The basic gcc algorithm for switch constructs is simple: less then 5 case statements forces gcc to generate code as explained above. More then 5 case statements command gcc to use a jump table - if the labels are in some degree stick together(dense). A heuristic will calculate if the degree is sufficient. And this kicks in here, the labels are exposed and filling the gaps with defaults is to costly. So keep the labels close to each other to make this optimization possible for gcc! gcc generates a small data section where the addresses of all labels are stored and the finally switch construct leads to a simple jump (I simplified the code):
cmpl $4, %eax
ja .L8
jmp *.JUMPTABLE(,%eax,4)
The advantage is a reduced complexity from O(n) to O(1).
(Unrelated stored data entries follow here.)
(** * lbo_debt_calculator: amortization schedule and yearly aggregation

    Shallow embedding of [src/lbo_debt_calculator.py].

    The Python code computes on [float].  The embedding is written once,
    over an interface [PyFloat] of the arithmetic the code uses, and is
    instantiated twice:
    - [exact]: rational numbers [Q], for what holds of the formulas when
      nothing is rounded; a statement at this instance says so;
    - [binary64]: the IEEE 754 double-precision numbers Python computes
      with, for what the program does.

    A pandas [DataFrame] built from a list of row dictionaries is modelled
    by the list of rows, together with the one distinction pandas makes
    that the code depends on: a frame built from an empty list has no
    columns at all. *)

From Stdlib Require Import ZArith QArith Qpower Qround Qabs Lqa Lia.
From Stdlib Require Import List Sorted Permutation String.
From Stdlib Require Import PrimFloat Uint63.
From Stdlib Require Import NArith Ascii DecimalString DecimalN.
Import ListNotations.

Local Open Scope Z_scope.

(** ** Exceptions *)

Inductive exn : Type :=
| ZeroDivisionError
| OverflowError
| KeyError (key : string).

Inductive result (A : Type) : Type :=
| Ok (a : A)
| Raise (e : exn).

Arguments Ok {A} a.
Arguments Raise {A} e.

Definition bind {A B : Type} (m : result A) (k : A -> result B) : result B :=
  match m with
  | Ok a => k a
  | Raise e => Raise e
  end.

Notation "x <- m ;; k" := (bind m (fun x => k))
  (at level 61, m at next level, right associativity).

(** ** The arithmetic of Python floats *)

Class PyFloat (F : Type) : Type := {
  of_int : Z -> F;            (* int -> float conversion in mixed arithmetic *)
  fadd : F -> F -> F;
  fsub : F -> F -> F;
  fmul : F -> F -> F;
  fquot : F -> F -> F;        (* x / y for a nonzero y *)
  fpow : F -> Z -> F;         (* x ** n where Python defines it *)
  feqb : F -> F -> bool;      (* x == y *)
  fltb : F -> F -> bool;      (* x < y *)
  finite : F -> bool          (* math.isfinite(x) *)
}.

Section Python.
Context {F : Type} `{PyFloat F}.

(** [x / y]: true division raises on a zero divisor. *)
Definition py_div (x y : F) : result F :=
  if feqb y (of_int 0) then Raise ZeroDivisionError else Ok (fquot x y).

(** [x ** n]: zero cannot be raised to a negative power, and a power of a
    finite number that overflows raises [OverflowError].  (A power that
    underflows is returned as it is; at a finite base and an integer
    exponent the C library's [pow] is never NaN.) *)
Definition py_pow (x : F) (n : Z) : result F :=
  if feqb x (of_int 0) && (n <? 0) then Raise ZeroDivisionError
  else
    let v := fpow x n in
    if negb (finite v) && finite x then Raise OverflowError else Ok v.

(** [max(a, b)]: the second argument wins only when strictly larger. *)
Definition py_max (a b : F) : F := if fltb a b then b else a.

(** [range(lo, hi)] *)
Definition py_range (lo hi : Z) : list Z :=
  map (fun i => lo + Z.of_nat i) (seq 0 (Z.to_nat (hi - lo))).

(** [math.ceil(m / 12)] on integers [m]: the quotient of two (small)
    integers is rounded to a double that lies on the same side of every
    integer, so the ceiling is that of the exact quotient. *)
Definition ceil_div (m d : Z) : Z := Qceiling (inject_Z m / inject_Z d).

(** ** Data model *)

Record LoanInputs : Type := {
  principal : F;
  annual_rate : F;
  years : Z
}.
The threshold is 5 cases if less then 5 a binary search is applied, more then 5 leads to the jump table.
The alternative is illustrated in the first listing where each label is a sequence of compare and jump instructions. The labels are GCC internally encoded as a binary tree data structure which results in the end in a ordered tree. Finally, small switch statements can generate a series of bit instructions and branches.
gcc permits to disable jump table generation via @-fno-jump-tables@. For example if you do branch analysis or program other code analyzers the jump table trick is not easy to parse.
See @gcc/stmt.c@, especially @expand_case()@ is quite interesting. A simple jump table optimization by subtracting the minimal label value is only applied when optimization for speed is enabled -- strange!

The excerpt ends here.